Advokat FPI ini selanjutnya menyentuh masalah rekaman suara yang ada di tengah-tengah warga saat kejadian penembakan. Aziz menyentuh masalah keterikatan senjata dan isi rekaman.
"Nalar simpel saja, dengar rekaman voice catatan yang beredar banyak yang diperhitungkan dari beberapa syuhada itu, jika benar-benar mereka menggenggam senjata waktu itu, adakah kedengar masalah senjata di sana? " tutur Aziz.
Aziz kembali lagi membahas masalah rekaman suara yang tersebar itu.
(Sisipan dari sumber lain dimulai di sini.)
(** C3 as the specification words it does not hold.  When the wall clock is
    set back by a second between two frames the time step is -1; and after a
    frame at which the clock read 0 the time step is again the first-frame
    constant, not the second that has passed. *)
Lemma frame_time_step_not_always_elapsed_nonneg :
  F32.ltb
    (DeltaTime (ImGuiApi.GetIO (snd (newFrame Examples.desktop
       (Examples.host_at 1000)
       (fst (newFrame Examples.desktop (Examples.host_at 2000)
               (Examples.renderer 40 1) (Examples.imgui 1)))
       (Examples.imgui 1)))))
    F32.zero = true
  /\ DeltaTime (ImGuiApi.GetIO (snd (newFrame Examples.desktop
       (Examples.host_at 1000)
       (fst (newFrame Examples.desktop (Examples.host_at 0)
               (Examples.renderer 40 1) (Examples.imgui 1)))
       (Examples.imgui 1))))
     <> F64.to_f32 (F64.sub (seconds_of_msecs 1000) (seconds_of_msecs 0)).
Proof.
  split; [vm_compute; reflexivity|].
  vm_compute. discriminate.
Qed.
Lemma scan_frac_length s : (length (scan_frac s).2 ≤ length s)%nat.
Proof.
  unfold scan_frac. destruct s as [|c r]; [done|].
  destruct (c =? 46); [|done]. destruct r as [|d r']; [done|].
  destruct (is_digit d); [|done].
  pose proof (take_digits_length (d :: r')). simpl length in *. lia.
Qed.

Lemma scan_exp_length s : (length (scan_exp s).2 ≤ length s)%nat.
Proof.
  unfold scan_exp. destruct s as [|e r]; [done|].
  destruct ((e =? 101) || (e =? 69)); [|done].
  destruct r as [|c r']; [done|].
  destruct (is_digit c).
  { pose proof (take_digits_length (c :: r')).
    destruct (take_digits (c :: r')). simpl in *. lia. }
  destruct ((c =? 43) || (c =? 45)); [|done].
  destruct r' as [|c2 r2]; [done|].
  destruct (is_digit c2); [|done].
  pose proof (take_digits_length (c2 :: r2)).
  destruct (take_digits (c2 :: r2)). simpl in *. lia.
Qed.

Lemma scan_unsigned_length neg s v r :
  scan_unsigned neg s = Some (v, r) → (length r < length s)%nat.
Proof.
  unfold scan_unsigned. destruct s as [|c s]; [done|].
  destruct (is_digit c) eqn:Hc; [|done].
  assert (Hd : ∀ d rest,
    (if c =? 48 then (Decimal.D0 Decimal.Nil, s) else take_digits (c :: s))
    = (d, rest) → (length rest ≤ length s)%nat).
  { intros d rest. destruct (c =? 48); [by intros [= _ <-]|].
    simpl. rewrite Hc. pose proof (take_digits_length s).
    destruct (take_digits s). simpl in *. by intros [= _ <-]. }
  destruct (if c =? 48 then _ else _) as [d rest]. specialize (Hd _ _ eq_refl).
  pose proof (scan_frac_length rest).
  destruct (scan_frac rest) as [frac rest1].
  pose proof (scan_exp_length rest1).
  destruct (scan_exp rest1) as [[[upper sg] ed] rest2].
  intros [= _ <-]. simpl in *. lia.
Qed.

Lemma scan_number_length s v r :
  scan_number s = Some (v, r) → (length r < length s)%nat.
Proof.
  rewrite scan_number_sign. destruct s as [|c s]; [done|].
  destruct (c =? 45); intros H%scan_unsigned_length; simpl in *; lia.
Qed.

Lemma scan_constant_length s v r :
  scan_constant s = Some (v, r) → (length r < length s)%nat.
Proof.
  unfold scan_constant.
  repeat (destruct (strip_prefix _ s) as [rest|] eqn:E;
          [apply strip_prefix_length in E; intros [= _ <-]; simpl in E; lia
          |clear E]).
  done.
Qed.
(** ** Controller ids *)

Lemma GenerateControllerID_is_fresh_aux (controllerIDSets ids' : gset string)
  (draws : list (option Z)) (ctrlID : Z) :
  GenerateControllerID controllerIDSets draws = Some (ctrlID, ids') ->
  Some ctrlID ∈ draws
  ∧ (format.FormatUint ctrlID ∉ controllerIDSets)
  ∧ ids' = {[format.FormatUint ctrlID]} ∪ controllerIDSets.
Proof.
  induction draws as [|[z|] rest IH]; simpl; [discriminate| |].
  - case_bool_decide as Hin.
    + intros Hrun. destruct (IH Hrun) as (Hc & Hrest). split; [now right | exact Hrest].
    + intros [= <- <-]. split; [now left|]. split; [exact Hin | reflexivity].
  - intros Hrun. destruct (IH Hrun) as (Hc & Hrest). split; [now right | exact Hrest].
Qed.

(** X17.  [GenerateControllerID] ends exactly when one of the draws is an
    id that is not in the set; the id it returns is one of the draws, was
    not in the set, and the set after the call is the set before it with
    that id added. *)
Theorem GenerateControllerID_is_fresh (controllerIDSets : gset string)
  (draws : list (option Z)) :
  (is_Some (GenerateControllerID controllerIDSets draws)
   <-> exists ctrlID, Some ctrlID ∈ draws
                      ∧ format.FormatUint ctrlID ∉ controllerIDSets)
  ∧ forall ctrlID ids',
      GenerateControllerID controllerIDSets draws = Some (ctrlID, ids') ->
      Some ctrlID ∈ draws
      ∧ (format.FormatUint ctrlID ∉ controllerIDSets)
      ∧ ids' = {[format.FormatUint ctrlID]} ∪ controllerIDSets.
Proof.
  induction draws as [|[z|] rest [IHsome IHfresh]]; simpl.
  - split; [|discriminate]. split; [intros [? ?]; discriminate|].
    intros (z & Hin & _). inversion Hin.
  - case_bool_decide as Hin.
    + split.
      * rewrite IHsome. split; intros (c & Hc & Hfresh).
        -- exists c. split; [now right | exact Hfresh].
        -- exists c. split; [|exact Hfresh].
           apply elem_of_cons in Hc as [Heq|Hc]; [|exact Hc].
           injection Heq as ->. contradiction.
      * intros c ids' Hrun. destruct (IHfresh c ids' Hrun) as (Hc & Hrest).
        split; [now right | exact Hrest].
    + split.
      * split; [|eauto]. intros _. exists z. split; [now left | exact Hin].
      * intros c ids' [= <- <-]. split; [now left|]. split; [exact Hin | reflexivity].
  - split.
    + rewrite IHsome. split; intros (c & Hc & Hfresh); exists c.
      * split; [now right | exact Hfresh].
      * split; [|exact Hfresh].
        apply elem_of_cons in Hc as [Heq|Hc]; [discriminate | exact Hc].
    + intros c ids' Hrun. destruct (IHfresh c ids' Hrun) as (Hc & Hrest).
      split; [now right | exact Hrest].
Qed.

(** X18.  Two controllers never get the same id: an id returned by
    [GenerateControllerID] differs from every id returned by a later call
    on a set that holds what the earlier call left, and no id leaves the
    set. *)
Theorem GenerateControllerID_ids_differ (ids0 ids1 ids2 ids3 : gset string)
  (draws1 draws2 : list (option Z)) (id1 id2 : Z) :
  GenerateControllerID ids0 draws1 = Some (id1, ids1) ->
  ids1 ⊆ ids2 ->
  GenerateControllerID ids2 draws2 = Some (id2, ids3) ->
  id1 ≠ id2 ∧ ids2 ⊆ ids3.
Proof.
  intros Hfirst Hgrow Hsecond.
  apply GenerateControllerID_is_fresh_aux in Hfirst as (Hin1 & _ & ->).
  apply GenerateControllerID_is_fresh_aux in Hsecond as (Hin2 & Hfresh2 & ->).
  split; [|set_solver].
  intros <-. apply Hfresh2. apply Hgrow. set_solver.
Qed.

(** ** The static pipeline *)

Lemma wrap64_inj (g : Z) (i n : nat) :
  (Z.of_nat i < 2 ^ 64)%Z -> (Z.of_nat n < 2 ^ 64)%Z ->
  wrap64 (g + Z.of_nat i) = wrap64 (g + Z.of_nat n) -> i = n.
Proof.
  unfold wrap64. intros Hi Hn Heq.
  assert (Hdiff : ((g + Z.of_nat i) - (g + Z.of_nat n)) mod 2 ^ 64 = 0).
  { rewrite Zminus_mod, Heq, Z.sub_diag. reflexivity. }
  replace (g + Z.of_nat i - (g + Z.of_nat n)) with (Z.of_nat i - Z.of_nat n) in Hdiff by lia.
  apply Z.mod_divide in Hdiff; [|lia]. destruct Hdiff as [q Hq].
  assert (q = 0) by nia. lia.
Qed.

(** The id of the next flow is the id of no flow of the pipeline. *)
Lemma pipelineWith_fresh (U : Prop) (g : Z) (n : nat) (sw : ofctrl.OFSwitch)
  (a : ofctrl.FlowAction) :
  (Z.of_nat n < 2 ^ 64)%Z ->
  pipelineWith U g n sw ->
  map (ofctrl.setAction (ofctrl.globalFlowID sw) a) (ofctrl.Flows sw) = ofctrl.Flows sw.
Proof.
  intros Hn (Hid & Hids & _).
  assert (Hfresh : Forall (fun id => id ≠ ofctrl.globalFlowID sw)
                     (map ofctrl.FlowID (ofctrl.Flows sw))).
  { rewrite Hids, Hid. apply Forall_forall. intros id Hin.
    apply list_elem_of_fmap in Hin as (i & -> & Hi).
    apply elem_of_seq in Hi. intros Heq. apply wrap64_inj in Heq; lia. }
  clear Hids. induction (ofctrl.Flows sw) as [|f flows IH]; [reflexivity|].
  simpl in *. inversion Hfresh; subst. rewrite IH by assumption. f_equal.
  unfold ofctrl.setAction. now rewrite bool_decide_eq_false_2.
Qed.

(** One more flow of the pipeline, installed. *)
Lemma pipelineWith_pushFlow (U : Prop) (g : Z) (n : nat) (sw : ofctrl.OFSwitch) (t : Z)
  (m : ofctrl.FlowMatch) (a : ofctrl.FlowAction) :
  (Z.of_nat n < 2 ^ 64)%Z ->
  pipelineWith U g n sw ->
  actionMovesForward t a ->
  pipelineWith U g (S n) (pushFlow sw t m a).
Proof.
  intros Hn Hinv Ha.
  pose proof (pipelineWith_fresh U g n sw a Hn Hinv) as Hold.
  destruct Hinv as (Hid & Hids & Hforward).
  assert (Hflows : ofctrl.Flows (pushFlow sw t m a)
                   = (ofctrl.Flows sw
                      ++ [ofctrl.Build_Flow t m (ofctrl.globalFlowID sw) (Some a)])%list).
  { unfold pushFlow, ofctrl.install, ofctrl.addFlow, ofctrl.newFlowOf.
    cbn [ofctrl.Flows ofctrl.FlowID].
    rewrite map_app, Hold. cbn [map]. unfold ofctrl.setAction.
    cbn [ofctrl.FlowID ofctrl.Table ofctrl.Match].
    rewrite bool_decide_eq_true_2 by reflexivity. reflexivity. }
  unfold pipelineWith. rewrite Hflows. split; [|split].
  - unfold pushFlow, ofctrl.install, ofctrl.addFlow. cbn [ofctrl.globalFlowID].
    rewrite Hid. unfold wrap64. rewrite Zplus_mod_idemp_l. f_equal. lia.
  - rewrite map_app, seq_S, map_app, Hids, Hid. reflexivity.
  - apply Forall_app. split; [exact Hforward|]. apply Forall_singleton. exact Ha.
Qed.

(** One more flow of the pipeline, made and not installed. *)
Lemma pipelineWith_addFlow (U : Prop) (g : Z) (n : nat) (sw : ofctrl.OFSwitch) (t : Z)
  (m : ofctrl.FlowMatch) :
  U ->
  pipelineWith U g n sw ->
  pipelineWith U g (S n) (ofctrl.addFlow sw (ofctrl.newFlowOf sw t m)).
Proof.
  intros HU (Hid & Hids & Hforward).
  unfold pipelineWith, ofctrl.addFlow, ofctrl.newFlowOf.
  cbn [ofctrl.Flows ofctrl.globalFlowID]. split; [|split].
  - rewrite Hid. unfold wrap64. rewrite Zplus_mod_idemp_l. f_equal. lia.
  - rewrite map_app, seq_S, map_app, Hids, Hid. reflexivity.
  - apply Forall_app. split; [exact Hforward|]. apply Forall_singleton. exact HU.
Qed.

(** One more flow of a pipeline whose flows are all installed. *)
Lemma pipelineOf_pushFlow (g : Z) (n : nat) (sw : ofctrl.OFSwitch) (t : Z)
  (m : ofctrl.FlowMatch) (a : ofctrl.FlowAction) :
  (Z.of_nat n < 2 ^ 64)%Z ->
  pipelineOf g n sw ->
  actionMovesForward t a ->
  pipelineOf g (S n) (pushFlow sw t m a).
Proof. exact (pipelineWith_pushFlow False g n sw t m a). Qed.
Lemma Log_get_initialised (s : Process) (a : positive) (i : Interface) :
  get_ret s = Some (Some a) ->
  interfaces s !! a = Some i ->
  Log_get s =
    match m_mod i with
    | Some m =>
        match modules s !! m with
        | Some obj => Some (Mod_log obj, s)
        | None => None
        end
    | None => None
    end.
Proof.
  intros Hret Hi. unfold Log_get, bind at 1.
  rewrite (Mod_get_initialised s a i Hret Hi).
  destruct (m_mod i) as [m|]; [|done].
  by destruct (modules s !! m).
Qed.

Lemma accessors_unattached (s : Process) (a : positive) (i : Interface) :
  get_ret s = Some (Some a) ->
  interfaces s !! a = Some i ->
  m_mod i = nullptr ->
  Mod_get s = Some (nullptr, s) /\
  Interface_mod s = Some (nullptr, s) /\
  Interface_log s = None /\
  Log_get s = None.
Proof.
  intros Hret Hi Hnull.
  rewrite (Interface_log_initialised s a i Hret Hi),
    (Log_get_initialised s a i Hret Hi).
  change (Interface_mod s) with (Mod_get s).
  rewrite (Mod_get_initialised s a i Hret Hi), Hnull. done.
Qed.

Lemma perform_on_singleton_unattached (c : Call) (s : Process)
    (a : positive) (i : Interface) :
  get_ret s = Some (Some a) ->
  interfaces s !! a = Some i ->
  m_mod i = nullptr ->
  perform_on_singleton c s =
    Some (tt, mkProcess (Some (Some a)) (<[a := buffered [c] i]> (interfaces s))
                        (modules s)).
Proof.
  intros Hret Hi Hnull. unfold perform_on_singleton, bind at 1.
  rewrite (Interface_get_initialised s (Some a) Hret).
  unfold on. rewrite Hi, perform_unattached by done. cbn. by rewrite Hret.
Qed.

Lemma run_on_singleton_unattached (calls : list Call) (s : Process)
    (a : positive) (i : Interface) :
  get_ret s = Some (Some a) ->
  interfaces s !! a = Some i ->
  m_mod i = nullptr ->
  for_each calls perform_on_singleton s =
    Some (tt, mkProcess (Some (Some a)) (<[a := buffered calls i]> (interfaces s))
                        (modules s)).
Proof.
  revert s i. induction calls as [|c calls IH]; intros s i Hret Hi Hnull.
  - cbn. by rewrite buffered_nil, (insert_id _ _ _ Hi), <- Hret, Process_eta.
  - cbn [for_each]. unfold bind at 1.
    rewrite (perform_on_singleton_unattached c s a i) by done.
    rewrite (IH _ (buffered [c] i)); [|done|apply lookup_insert_eq|done].
    cbn. by rewrite insert_insert_eq, buffered_cons.
Qed.

(** C10: as long as only scheduling calls have been made on the singleton,
    and [init] has not, its Mod pointer is null: [Mod::get<void>()] and
    [Interface::mod()] return [nullptr], and [Interface::log()] and
    [Log::get()], which call [log()] through that pointer, are undefined.
    On a created singleton the two are defined exactly when the Mod
    pointer is not null and points to a live Mod. *)
Theorem accessors_before_init (calls : list Call) (s0 : Process) :
  get_ret s0 = None ->
  (exists s,
     for_each calls perform_on_singleton s0 = Some (tt, s) /\
     (exists s', Mod_get s = Some (nullptr, s')) /\
     (exists s', Interface_mod s = Some (nullptr, s')) /\
     Interface_log s = None /\
     Log_get s = None) /\
  (forall s a i,
     get_ret s = Some (Some a) ->
     interfaces s !! a = Some i ->
     (is_Some (Interface_log s) <->
        exists m, m_mod i = Some m /\ is_Some (modules s !! m)) /\
     (is_Some (Log_get s) <->
        exists m, m_mod i = Some m /\ is_Some (modules s !! m))).
Proof.
  intros Hret0. split.
  - destruct calls as [|c calls].
    + exists s0. split; [done|].
      unfold Interface_log, Log_get, Interface_mod, Mod_get, bind, Interface_get.
      rewrite Hret0. unfold bind, create, initialise_ret, on, this, ret, arrow. cbn.
      rewrite lookup_insert_eq. cbn. repeat split; eauto.
    + pose (a := fresh (dom (interfaces s0))).
      pose (s1 := mkProcess (Some (Some a))
                    (<[a := buffered [c] Interface_new]> (interfaces s0)) (modules s0)).
      assert (Hstep : perform_on_singleton c s0 = Some (tt, s1)).
      { unfold perform_on_singleton, bind at 1, Interface_get. rewrite Hret0.
        unfold bind, create, initialise_ret, ret, on. cbn.
        rewrite lookup_insert_eq, perform_unattached by done. cbn.
        by rewrite insert_insert_eq. }
      eexists. split.
      { cbn [for_each]. unfold bind at 1. rewrite Hstep.
        apply (run_on_singleton_unattached calls s1 a (buffered [c] Interface_new));
          [done|apply lookup_insert_eq|done]. }
      destruct (accessors_unattached
                  (mkProcess (Some (Some a))
                     (<[a := buffered calls (buffered [c] Interface_new)]> (interfaces s1))
                     (modules s1))
                  a (buffered calls (buffered [c] Interface_new)))
        as (H1 & H2 & H3 & H4); [done|apply lookup_insert_eq|done|].
      repeat split; eauto.
  - intros s a i Hret Hi.
    rewrite (Interface_log_initialised s a i Hret Hi),
      (Log_get_initialised s a i Hret Hi).
    destruct (m_mod i) as [m|].
    + destruct (modules s !! m) as [obj|] eqn:Hobj.
      * split; (split; [intros _; exists m; by rewrite Hobj|by eauto]).
      * split; (split; [by intros []|]);
          intros (m' & Hm' & Hsome); simplify_eq; rewrite Hobj in Hsome;
          by destruct Hsome.
    + split; (split; [by intros []|by intros (m' & Hm' & _)]).
Qed.

End Singleton.

(** * Concrete runs on the recording Mod *)

Lemma addHook_unattached_witness :
  m_mod (self unattached_env) = nullptr /\
  exists w',
    addHook (api := recorder) 7%N 0 "a" 256%N unattached_env = Some (Ok nullptr, w') /\
    m_scheduledHooks (self w') =
      m_scheduledHooks (self unattached_env) ++
        [mkScheduledHook "a" 256%N (Mod_addHook_ptr (api := recorder) 7%N 0)] /\
    m_scheduledLogs (self w') = m_scheduledLogs (self unattached_env) /\
    m_scheduledExports (self w') = m_scheduledExports (self unattached_env) /\
    m_scheduledFunctions (self w') = m_scheduledFunctions (self unattached_env) /\
    m_mod (self w') = nullptr /\
    mods w' = mods unattached_env.
Proof.
  split; [reflexivity|].
  apply (addHook_unattached (api := recorder)). reflexivity.
Defined.

Lemma addHook_attached_witness :
  m_mod (self attached_env) = Some 1%positive /\
  mods attached_env !! 1%positive = Some [] /\
  exists w',
    addHook (api := recorder) 7%N 0 "a" 256%N attached_env =
      Some (Ok (Some 1%positive), w') /\
    mods w' = {[ 1%positive := [saw_addHook 7%N 0 "a" 256%N] ]} /\
    self w' = self attached_env.
Proof.
  split; [reflexivity|]. split; [reflexivity|].
  destruct (addHook_attached (api := recorder) 7%N 0 "a" 256%N attached_env
              1%positive [] eq_refl eq_refl) as (w' & Hcall & Hmods & Hself & _).
  exists w'. split; [exact Hcall|]. split; [|exact Hself].
  rewrite Hmods. reflexivity.
Defined.

Lemma init_replays_in_order_witness :
  one_mod !! 1%positive = Some [] /\
  exists w,
    for_each boot_calls perform (mkEnv (api := recorder) Interface_new one_mod)
      = Some (tt, w) /\
    init (Some 1%positive) w =
      Some (tt,
            mkEnv (api := recorder) (mkInterface (Some 1%positive) [] [] [] [])
                  {[ 1%positive :=
                       [ saw_addHook 1%N 0 "a" 256%N;
                         saw_addHook 2%N 0 "b" 512%N;
                         saw_logInfo "boot" 1;
                         saw_export_fn "getVersion" (unknownfn 64);
                         saw_loadfn (loadfn 9) ] ]}).
Proof.
  split; [reflexivity|].
  destruct (init_replays_in_order (api := recorder) boot_calls one_mod
              1%positive [] eq_refl) as (w & Hrun & _ & Hinit & _).
  exists w. split; [exact Hrun|]. rewrite Hinit. reflexivity.
Defined.

Lemma exportAPIFunction_dispatch_witness :
  exportAPIFunction (api := recorder) "getVersion" (member_function_pointer 64)
    unattached_env =
    Some (tt,
          mkEnv (mkInterface nullptr [] []
                   [mkScheduledExport "getVersion" (inl (unknownmemfn 64))] [])
                ∅) /\
  exportAPIFunction (api := recorder) "getVersion" (function_pointer 64)
    attached_env =
    Some (tt,
          mkEnv (self attached_env)
                {[ 1%positive := [saw_export_fn "getVersion" (unknownfn 64)] ]}).
Proof.
  split.
  - apply (proj1 (exportAPIFunction_dispatch (api := recorder) "getVersion"
                    (member_function_pointer 64) unattached_env)).
    reflexivity.
  - apply (proj2 (exportAPIFunction_dispatch (api := recorder) "getVersion"
                    (function_pointer 64) attached_env) 1%positive []).
    + reflexivity.
    + reflexivity.
Defined.

Lemma scheduling_cannot_fail_witness :
  (exists w',
     addHook (api := recorder) 7%N 0 "a" 256%N unattached_env = Some (Ok nullptr, w') /\
     mods w' = mods unattached_env) /\
  (exists w', logInfo (api := recorder) "boot" 1 attached_env = Some (tt, w')).
Proof.
  split.
  - apply (scheduling_cannot_fail (api := recorder) unattached_env).
    + intros a Ha. discriminate Ha.
    + reflexivity.
  - apply (scheduling_cannot_fail (api := recorder) attached_env).
    intros a Ha. injection Ha as <-. exists []. reflexivity.
Defined.
(** * The WebGL fluid background of class_display
      (static/js/fluid.js and its wrapper static/js/fluid_theme.js)

    A shallow embedding of the fluid engine: the GL objects it allocates
    (textures, framebuffers), the fragment programs it runs, the
    double-buffered fields, and the functions of the [initFluid] closure
    ([setSize], [step], [splat], [splatRandom], [resize], [destroy]);
    and of the theme wrapper that constructs the engine, seeds it and
    drives it from the countdown.

    Numbers.  JavaScript doubles and the half-float texels are modelled by
    real numbers; there is no NaN or infinity.  The rounding of double
    arithmetic is written out where its result is made a whole number,
    which rounding can change: the size of the grid,
    [Math.floor(clientWidth * dpr)], and the count [randInt] returns.
    There a function [fl] takes the exact result of an operation to the
    double that stands for it; statements hold for any such function
    unless they say what they use of it.  Everywhere else a value is the
    one of the rounding-free computation, which the script and the GPU
    reproduce up to rounding: an equality between colours, velocities or
    weights is exact over the reals and approximate on the machine.
    Integers (sizes in device pixels, texel indices, object names) are [Z]
    and [nat]. *)

From Stdlib Require Import Reals Lra Lia ZArith List String.
From stdpp Require Import base option gmap.
Import ListNotations.

Open Scope R_scope.

(** ** GLSL vectors *)

Record vec2 := mk2 { x2 : R; y2 : R }.
Record vec3 := mk3 { x3 : R; y3 : R; z3 : R }.
Record vec4 := mk4 { vx : R; vy : R; vz : R; vw : R }.

Definition add2 (a b : vec2) : vec2 := mk2 (x2 a + x2 b) (y2 a + y2 b).
Definition sub2 (a b : vec2) : vec2 := mk2 (x2 a - x2 b) (y2 a - y2 b).
Definition scale2 (k : R) (a : vec2) : vec2 := mk2 (k * x2 a) (k * y2 a).
Definition mul2 (a b : vec2) : vec2 := mk2 (x2 a * x2 b) (y2 a * y2 b).
Definition xy (v : vec4) : vec2 := mk2 (vx v) (vy v).

Definition add4 (a b : vec4) : vec4 :=
  mk4 (vx a + vx b) (vy a + vy b) (vz a + vz b) (vw a + vw b).
Definition scale4 (k : R) (a : vec4) : vec4 :=
  mk4 (k * vx a) (k * vy a) (k * vz a) (k * vw a).
(** * Basket KPIs API: the aggregation endpoints of [main.py]

    A shallow embedding of the FastAPI application of [src/main.py] and of the
    pandas operations it calls, and the properties its specification states.

    Modelling conventions.
    - A numeric value is [NaN] or a number.  The numbers of a table are exact
      rationals and so are their sums: these are the sums int64 and float64
      additions give on whole numbers below 2^53, the item counts of the data
      model, and the theorems that need it say so.  A quotient or a product
      of two floats is the exact one rounded to binary64
      ([round_binary64], to nearest, ties to even; the exponent range of
      binary64, which no quotient of counts comes near, is left out), and
      [round(x, n)] rounds the exact value of the float it is given half to
      even, as Python does.
    - A [DataFrame] is a header and its rows.  Every column the aggregations
      read is numeric; a row that is shorter than the header reads [NaN] in
      the columns it lacks, as [read_csv] pads it.  Column names are looked up
      by their first occurrence ([read_csv] makes the names of a header
      distinct).
    - What the code takes from its libraries without fixing it is a
      parameter, [Library]: the arrangement [sort_values] and [sort_index]
      give (pandas' default [kind="quicksort"] is not stable, so values that
      are equal come in an order the code does not choose), the message of
      the [KeyError] of [df[names]], and the reading of a query value as an
      [int].  What the libraries promise is stated as [sorting_contract] and
      [int_contract], hypotheses of the theorems that need them.  Statements
      about one table are evaluated with [reference_library], whose sorts are
      stable and which reads plain decimal numerals.
    - An exception is a value of the error monad [outcome]; the two exception
      handlers of the application turn it into a response.
    - [get_order_distribution] raises [KeyError] when the table lacks one of
      its two columns or holds a day whose integer part is no key of
      [day_names]; what it returns is stated for the tables on which it
      returns. *)

From Stdlib Require Import ZArith QArith Qround Qreduction Qabs Qpower Lia Lqa Ascii String.
From Stdlib Require Import Sorting.Sorted Sorting.Permutation Floats.SpecFloat.
From stdpp Require Import base list sorting gmap strings pretty.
Menurut dia, beberapa orang yang merintangi kelompok Habib Rizieq saat sebelum kejadian penembakan ialah orang tidak diketahui atau OTK.
"Buat apa repot ingin menjaga dari OTK diartikan itu dengan ingin menubrukkan mobil ke OTK itu? Mengapa tidak mengeluarkan senjatanya waktu itu? Itu sebab usaha tidak ada kecuali larikan diri atau menubruk agar dapat terlepas dari usaha jahat dari OTK itu kan?" ucapnya.